*** Input data

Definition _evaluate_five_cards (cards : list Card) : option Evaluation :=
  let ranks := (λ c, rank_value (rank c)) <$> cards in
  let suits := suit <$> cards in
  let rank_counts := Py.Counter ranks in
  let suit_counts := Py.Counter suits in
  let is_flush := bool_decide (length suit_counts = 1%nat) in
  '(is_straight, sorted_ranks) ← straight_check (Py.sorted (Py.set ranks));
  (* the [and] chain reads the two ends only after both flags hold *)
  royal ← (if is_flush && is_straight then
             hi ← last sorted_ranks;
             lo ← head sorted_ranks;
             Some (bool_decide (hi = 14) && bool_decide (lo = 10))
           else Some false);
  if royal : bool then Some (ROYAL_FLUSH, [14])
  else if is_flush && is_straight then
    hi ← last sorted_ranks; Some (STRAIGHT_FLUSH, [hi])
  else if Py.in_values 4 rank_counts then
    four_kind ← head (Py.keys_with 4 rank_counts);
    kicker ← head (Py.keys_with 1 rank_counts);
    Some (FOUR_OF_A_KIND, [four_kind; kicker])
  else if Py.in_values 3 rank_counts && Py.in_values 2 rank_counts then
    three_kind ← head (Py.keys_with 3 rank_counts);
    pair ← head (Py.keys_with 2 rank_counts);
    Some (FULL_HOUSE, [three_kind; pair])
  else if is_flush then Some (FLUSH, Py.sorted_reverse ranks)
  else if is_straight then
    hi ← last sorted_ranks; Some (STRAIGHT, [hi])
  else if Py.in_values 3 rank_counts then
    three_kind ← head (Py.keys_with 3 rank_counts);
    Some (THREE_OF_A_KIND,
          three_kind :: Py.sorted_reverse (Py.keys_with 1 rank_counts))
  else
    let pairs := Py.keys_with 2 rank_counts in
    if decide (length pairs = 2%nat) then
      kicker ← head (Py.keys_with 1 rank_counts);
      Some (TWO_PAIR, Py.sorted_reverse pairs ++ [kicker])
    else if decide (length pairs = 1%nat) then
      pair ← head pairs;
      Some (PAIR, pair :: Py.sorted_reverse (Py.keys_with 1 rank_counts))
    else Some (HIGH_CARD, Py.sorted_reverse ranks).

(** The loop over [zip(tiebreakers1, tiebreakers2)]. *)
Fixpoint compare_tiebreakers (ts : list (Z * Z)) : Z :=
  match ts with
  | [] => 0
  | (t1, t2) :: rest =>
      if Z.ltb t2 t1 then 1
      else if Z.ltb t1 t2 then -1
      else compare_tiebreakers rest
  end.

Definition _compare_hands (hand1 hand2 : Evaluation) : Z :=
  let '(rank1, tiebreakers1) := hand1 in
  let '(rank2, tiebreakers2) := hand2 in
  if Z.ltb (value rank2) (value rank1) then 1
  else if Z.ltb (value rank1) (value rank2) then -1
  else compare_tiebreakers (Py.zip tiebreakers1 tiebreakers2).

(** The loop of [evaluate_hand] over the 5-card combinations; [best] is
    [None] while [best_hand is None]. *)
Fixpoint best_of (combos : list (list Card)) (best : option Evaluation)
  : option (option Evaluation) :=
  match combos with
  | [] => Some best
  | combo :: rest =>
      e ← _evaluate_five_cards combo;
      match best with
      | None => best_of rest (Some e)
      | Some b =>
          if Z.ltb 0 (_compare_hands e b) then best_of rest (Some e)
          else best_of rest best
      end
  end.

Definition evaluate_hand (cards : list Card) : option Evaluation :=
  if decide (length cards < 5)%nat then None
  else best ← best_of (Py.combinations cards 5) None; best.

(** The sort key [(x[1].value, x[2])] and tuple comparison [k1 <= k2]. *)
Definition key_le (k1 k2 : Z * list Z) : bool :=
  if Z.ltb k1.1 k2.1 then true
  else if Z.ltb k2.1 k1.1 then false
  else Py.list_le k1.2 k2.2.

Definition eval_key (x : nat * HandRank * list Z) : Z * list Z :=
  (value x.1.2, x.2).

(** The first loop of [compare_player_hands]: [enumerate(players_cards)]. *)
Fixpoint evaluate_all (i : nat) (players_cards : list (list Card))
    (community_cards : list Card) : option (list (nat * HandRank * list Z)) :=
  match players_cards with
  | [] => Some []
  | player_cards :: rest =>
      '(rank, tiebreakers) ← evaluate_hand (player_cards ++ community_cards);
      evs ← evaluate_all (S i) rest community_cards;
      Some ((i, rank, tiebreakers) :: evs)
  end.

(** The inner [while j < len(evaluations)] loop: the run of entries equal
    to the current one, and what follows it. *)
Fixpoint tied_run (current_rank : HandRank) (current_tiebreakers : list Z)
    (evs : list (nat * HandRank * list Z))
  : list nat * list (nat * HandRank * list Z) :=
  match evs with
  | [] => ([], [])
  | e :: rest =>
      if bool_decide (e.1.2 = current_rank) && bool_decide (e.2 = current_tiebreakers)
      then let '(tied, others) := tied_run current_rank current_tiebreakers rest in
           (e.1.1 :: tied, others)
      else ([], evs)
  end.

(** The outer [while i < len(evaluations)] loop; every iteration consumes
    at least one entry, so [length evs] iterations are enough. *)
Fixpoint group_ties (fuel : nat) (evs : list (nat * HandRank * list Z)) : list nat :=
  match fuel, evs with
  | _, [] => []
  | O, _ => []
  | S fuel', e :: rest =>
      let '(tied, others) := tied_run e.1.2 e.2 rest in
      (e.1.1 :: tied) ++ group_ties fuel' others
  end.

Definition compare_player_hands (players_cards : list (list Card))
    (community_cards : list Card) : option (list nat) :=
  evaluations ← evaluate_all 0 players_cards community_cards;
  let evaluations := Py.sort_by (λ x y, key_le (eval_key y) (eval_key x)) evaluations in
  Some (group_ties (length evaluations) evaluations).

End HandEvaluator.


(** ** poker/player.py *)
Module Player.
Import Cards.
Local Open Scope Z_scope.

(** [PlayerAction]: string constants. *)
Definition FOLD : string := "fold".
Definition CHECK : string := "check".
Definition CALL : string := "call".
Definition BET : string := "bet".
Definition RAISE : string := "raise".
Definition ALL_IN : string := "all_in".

******

• **Exercise brief**:
Beginning at the opening line of the data, transcribe each line exactly until you reach the line with "royal ← (if is_flush && is_straight then", which you also include, and go no further.

• **Answer to the problem**:
Definition _evaluate_five_cards (cards : list Card) : option Evaluation :=
  let ranks := (λ c, rank_value (rank c)) <$> cards in
  let suits := suit <$> cards in
  let rank_counts := Py.Counter ranks in
  let suit_counts := Py.Counter suits in
  let is_flush := bool_decide (length suit_counts = 1%nat) in
  '(is_straight, sorted_ranks) ← straight_check (Py.sorted (Py.set ranks));
  (* the [and] chain reads the two ends only after both flags hold *)
  royal ← (if is_flush && is_straight then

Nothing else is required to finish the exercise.